Vanité
C’est l’anniversaire de leur mère, le soixante-cinquième, et, de ce fait, c’est important. Ils arrivent groupés chez elle, sa sœur, sa femme et lui, avec les deux petits-enfants et tous les cadeaux : belle compression dans une petite voiture.
Ils prennent l’ascenseur jusqu’au dernier étage, appuient sur la sonnette.

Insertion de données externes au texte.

(** * openapi3: the document root [T] of an OpenAPI v3 description

    A shallow embedding of [openapi3/openapi3.go]: the root document [T],
    its decoding entry point, version propagation, the two mutation
    helpers and the ordered validation of the root's fields.

    Go pointers are locations of a typed store ([Heap]); a nil pointer, a
    nil map and a nil slice are [None].  Methods that dereference their
    receiver run in the monad [M], where [None] is a run-time panic. *)

From stdpp Require Import gmap strings list fin_maps.
From Stdlib Require Import NArith Ascii.

Local Open Scope string_scope.

(** ** Errors

    [errors.New(text)] and [fmt.Errorf(prefix + "%w", e)].  The second one
    renders as the prefix followed by the text of [e] and unwraps to [e]. *)

Inductive error : Type :=
| errors_New (text : string)
| fmt_Errorf (prefix : string) (e : error).

Fixpoint Error (err : error) : string :=
  match err with
  | errors_New text => text
  | fmt_Errorf prefix e => prefix ++ Error e
  end.



(** ** Pointers *)

Definition loc := positive.
Abbreviation ptr := (option loc).

(** [uint64] minor versions: only stored and copied, never computed with. *)
Abbreviation uint64 := N.

(** [Version] is a string type. *)
Abbreviation Version := string (only parsing).

(** Go's [append(s, x)] on a possibly nil slice.  A slice is modelled by
    the list of its elements: what [append] returns for the slice it is
    given.  The backing array is not modelled, so nothing is said here
    about another slice that shares it. *)
Definition append {A} (s : option (list A)) (x : A) : option (list A) :=
  Some (default [] s ++ [x])%list.

(** ** Method keys

    Modelled from the spec: a path item holds at most one operation per
    HTTP method, for a bounded, known set of method keys: the method names
    of [net/http], in upper case. *)
Inductive Method : Type :=
| CONNECT | DELETE | GET | HEAD | OPTIONS | PATCH | POST | PUT | TRACE.

#[global] Instance Method_eq_dec : EqDecision Method.
Proof. solve_decision. Defined.

Definition Method_code (k : Method) : nat :=
  match k with
  | CONNECT => 0 | DELETE => 1 | GET => 2 | HEAD => 3 | OPTIONS => 4
  | PATCH => 5 | POST => 6 | PUT => 7 | TRACE => 8
  end.

Definition Method_of_code (n : nat) : Method :=
  match n with
  | 0 => CONNECT | 1 => DELETE | 2 => GET | 3 => HEAD | 4 => OPTIONS
  | 5 => PATCH | 6 => POST | 7 => PUT | _ => TRACE
  end.

#[global] Instance Method_countable : Countable Method.
Proof. apply (inj_countable' Method_code Method_of_code). by intros []. Defined.

Definition Method_name (k : Method) : string :=
  match k with
  | CONNECT => "CONNECT" | DELETE => "DELETE" | GET => "GET" | HEAD => "HEAD"
  | OPTIONS => "OPTIONS" | PATCH => "PATCH" | POST => "POST" | PUT => "PUT"
  | TRACE => "TRACE"
  end.

(** The key a method string names, if it names one; the match is exact. *)
Definition Method_of_string (method : string) : option Method :=
  if decide (method = "CONNECT") then Some CONNECT
  else if decide (method = "DELETE") then Some DELETE
  else if decide (method = "GET") then Some GET
  else if decide (method = "HEAD") then Some HEAD
  else if decide (method = "OPTIONS") then Some OPTIONS
  else if decide (method = "PATCH") then Some PATCH
  else if decide (method = "POST") then Some POST
  else if decide (method = "PUT") then Some PUT
  else if decide (method = "TRACE") then Some TRACE
  else None.

(** ** Collaborators that live in other files of the package *)

(** The method set shared by the nodes below the root; [Ctx] is
    [context.Context].  [Stamped v a] reads: [a] and all the nodes it owns
    carry the minor version [v]. *)
Class Node (Ctx A : Type) := {
  WithMinorOpenAPIVersion : uint64 -> A -> A;
  Validate : Ctx -> A -> option error;
  Stamped : uint64 -> A -> Prop
}.

(** Modelled from the spec: the contract of the children's
    [WithMinorOpenAPIVersion] (their code is not in this file): it stamps
    the node and what is below it, and doing it twice with the same value
    changes nothing more. *)
Class NodeLaws {Ctx} (A : Type) `{!Node Ctx A} : Prop := {
  stamp_Stamped : forall v (a : A), Stamped v (WithMinorOpenAPIVersion v a);
  stamp_idem : forall v (a : A),
    WithMinorOpenAPIVersion v (WithMinorOpenAPIVersion v a)
    = WithMinorOpenAPIVersion v a
}.

(** Modelled from the spec: the methods of a child held by pointer skip a
    nil receiver. *)
Definition Ptr_WithMinorOpenAPIVersion {Ctx A} `{!Node Ctx A} (minorVersion : uint64)
    (p : option A) : option A :=
  WithMinorOpenAPIVersion minorVersion <$> p.

(** Modelled from the spec: the slice types [SecurityRequirements],
    [Servers] and [Tags] stamp each of their elements. *)
Definition Slice_WithMinorOpenAPIVersion {Ctx A} `{!Node Ctx A} (minorVersion : uint64)
    (s : option (list A)) : option (list A) :=
  fmap (M:=list) (WithMinorOpenAPIVersion minorVersion) <$> s.

(** Modelled from the spec: the slice types validate their elements in
    order and return the first failure as it is. *)
Fixpoint Slice_Validate {Ctx A} `{!Node Ctx A} (ctx : Ctx) (s : list A) : option error :=
  match s with
  | [] => None
  | v :: rest =>
      match Validate ctx v with
      | Some err => Some err
      | None => Slice_Validate ctx rest
      end
  end.

(** The context and option types, the [Version] string type's two methods,
    and the types of the root's children, each with its methods. *)
Class Children := {
  Ctx : Type;
  ValidationOption : Type;
  WithValidationOptions : Ctx -> list ValidationOption -> Ctx;
  Version_Validate : Ctx -> Version -> option error;
  Version_Minor : Version -> uint64;
  Components : Type;
  Info : Type;
  SecurityRequirement : Type;
  Server : Type;
  Tag : Type;
  ExternalDocs : Type;
  Operation : Type;
  Components_Node :: Node Ctx Components;
  Info_Node :: Node Ctx Info;
  SecurityRequirement_Node :: Node Ctx SecurityRequirement;
  Server_Node :: Node Ctx Server;
  Tag_Node :: Node Ctx Tag;
  ExternalDocs_Node :: Node Ctx ExternalDocs;
  Operation_Node :: Node Ctx Operation
}.

Class ChildrenLaws `{Children} : Prop := {
  Components_Laws :: NodeLaws Components;
  Info_Laws :: NodeLaws Info;
  SecurityRequirement_Laws :: NodeLaws SecurityRequirement;
  Server_Laws :: NodeLaws Server;
  Tag_Laws :: NodeLaws Tag;
  ExternalDocs_Laws :: NodeLaws ExternalDocs;
  Operation_Laws :: NodeLaws Operation
}.

Section Document.
Context `{Children}.

(** ** The document graph *)

(** Modelled from the spec: [PathItem] (declared in another file) holds
    its own version stamp and at most one operation per method key. *)
Record PathItem := mkPathItem {
  pi_specMinorVersion : uint64;
  pi_operations : gmap Method ptr
}.

(** [T] is the root of an OpenAPI v3 document.  [Info] and [ExternalDocs]
    are pointers to nodes owned by the document, [Paths] is a reference to
    a map from path to [*PathItem], the three lists are slices.  The
    embedded [ExtensionProps] and the unexported [visited] are left out: no
    method of this file reads or writes them. *)
Record T := mkT {
  T_OpenAPI : Version;
  T_Components : Components;
  T_Info : option Info;
  T_Paths : ptr;
  T_Security : option (list SecurityRequirement);
  T_Servers : option (list Server);
  T_Tags : option (list Tag);
  T_ExternalDocs : option ExternalDocs;
  T_specMinorVersion : uint64
}.

Record Heap := mkHeap {
  h_docs : gmap loc T;
  h_paths : gmap loc (gmap string ptr);
  h_items : gmap loc PathItem;
  h_ops : gmap loc Operation
}.

Definition set_OpenAPI (x : Version) (d : T) : T :=
  mkT x (T_Components d) (T_Info d) (T_Paths d) (T_Security d)
      (T_Servers d) (T_Tags d) (T_ExternalDocs d) (T_specMinorVersion d).
Definition set_Components (x : Components) (d : T) : T :=
  mkT (T_OpenAPI d) x (T_Info d) (T_Paths d) (T_Security d)
      (T_Servers d) (T_Tags d) (T_ExternalDocs d) (T_specMinorVersion d).
Definition set_Info (x : option Info) (d : T) : T :=
  mkT (T_OpenAPI d) (T_Components d) x (T_Paths d) (T_Security d)
      (T_Servers d) (T_Tags d) (T_ExternalDocs d) (T_specMinorVersion d).
Definition set_Paths (x : ptr) (d : T) : T :=
  mkT (T_OpenAPI d) (T_Components d) (T_Info d) x (T_Security d)
      (T_Servers d) (T_Tags d) (T_ExternalDocs d) (T_specMinorVersion d).
Definition set_Security (x : option (list SecurityRequirement)) (d : T) : T :=
  mkT (T_OpenAPI d) (T_Components d) (T_Info d) (T_Paths d) x
      (T_Servers d) (T_Tags d) (T_ExternalDocs d) (T_specMinorVersion d).
Definition set_Servers (x : option (list Server)) (d : T) : T :=
  mkT (T_OpenAPI d) (T_Components d) (T_Info d) (T_Paths d) (T_Security d)
      x (T_Tags d) (T_ExternalDocs d) (T_specMinorVersion d).
Definition set_Tags (x : option (list Tag)) (d : T) : T :=
  mkT (T_OpenAPI d) (T_Components d) (T_Info d) (T_Paths d) (T_Security d)
      (T_Servers d) x (T_ExternalDocs d) (T_specMinorVersion d).
Definition set_ExternalDocs (x : option ExternalDocs) (d : T) : T :=
  mkT (T_OpenAPI d) (T_Components d) (T_Info d) (T_Paths d) (T_Security d)
      (T_Servers d) (T_Tags d) x (T_specMinorVersion d).
Definition set_specMinorVersion (x : uint64) (d : T) : T :=
  mkT (T_OpenAPI d) (T_Components d) (T_Info d) (T_Paths d) (T_Security d)
      (T_Servers d) (T_Tags d) (T_ExternalDocs d) x.

Definition with_docs (f : gmap loc T -> gmap loc T) (h : Heap) : Heap :=
  mkHeap (f (h_docs h)) (h_paths h) (h_items h) (h_ops h).
Definition with_paths (f : gmap loc (gmap string ptr) -> gmap loc (gmap string ptr))
    (h : Heap) : Heap :=
  mkHeap (h_docs h) (f (h_paths h)) (h_items h) (h_ops h).
Definition with_items (f : gmap loc PathItem -> gmap loc PathItem) (h : Heap) : Heap :=
  mkHeap (h_docs h) (h_paths h) (f (h_items h)) (h_ops h).
Definition with_ops (f : gmap loc Operation -> gmap loc Operation) (h : Heap) : Heap :=
  mkHeap (h_docs h) (h_paths h) (h_items h) (f (h_ops h)).

(** ** The monad of heap-manipulating methods: state plus panic *)

Definition M (A : Type) : Type := Heap -> option (A * Heap).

C’est elle qui ouvre, ou plutôt une femme mystérieuse qui ne ressemble guère à leur mère.
« Bonjour, mes chéris, dit cette femme étrange ou vaguement étrange. Ne restez pas plantés là – entrez! »
Le temps qu’ils pénètrent tous dans l’appartement, il a remarqué ce qui a changé. Elle s’est teint les cheveux. Cette femme, sa mère, qui d’aussi loin qu’il se souvienne a toujours eu les cheveux strictement courts, grisonnants à partir de la quarantaine, est désormais blonde, élégamment coiffée, avec une mèche friponne qui lui tombe sur l’œil droit. Et ce maquillage ! Elle qui ne s’est jamais maquillée, ou de façon si minimale qu’un homme peu observateur comme lui ne discernait rien, elle a assombri ses sourcils et recouvert ses lèvres d’une nuance appelée, croit-il, corail.
Les petits-enfants, ses enfants à lui, qui, comme tous les enfants, n’ont pas appris à cacher leurs sentiments, sont les plus prompts à réagir.
« Qu’as-tu fait, Bonne Maman? dit Emily, l’aînée. Tu as l’air bizarre.
– Tu n’embrasses pas ta Bonne Maman? » demande sa mère. Il n’y a ni pathos ni blessure dans sa voix. Il est habitué à l’inflexibilité de son caractère, et cette inflexibilité n’a absolument pas disparu. « Je ne trouve pas du tout que j’aie l’air bizarre. Je pense que j’ai l’air assez jolie, et d’autres personnes pensent de même. Tu t’y habitueras vite. De toute façon, c’est mon anniversaire aujourd’hui, pas le tien. Ton tour viendra. Notre tour vient une fois par an, aussi longtemps que nous restons en vie. C’est ainsi que fonctionnent les anniversaires. »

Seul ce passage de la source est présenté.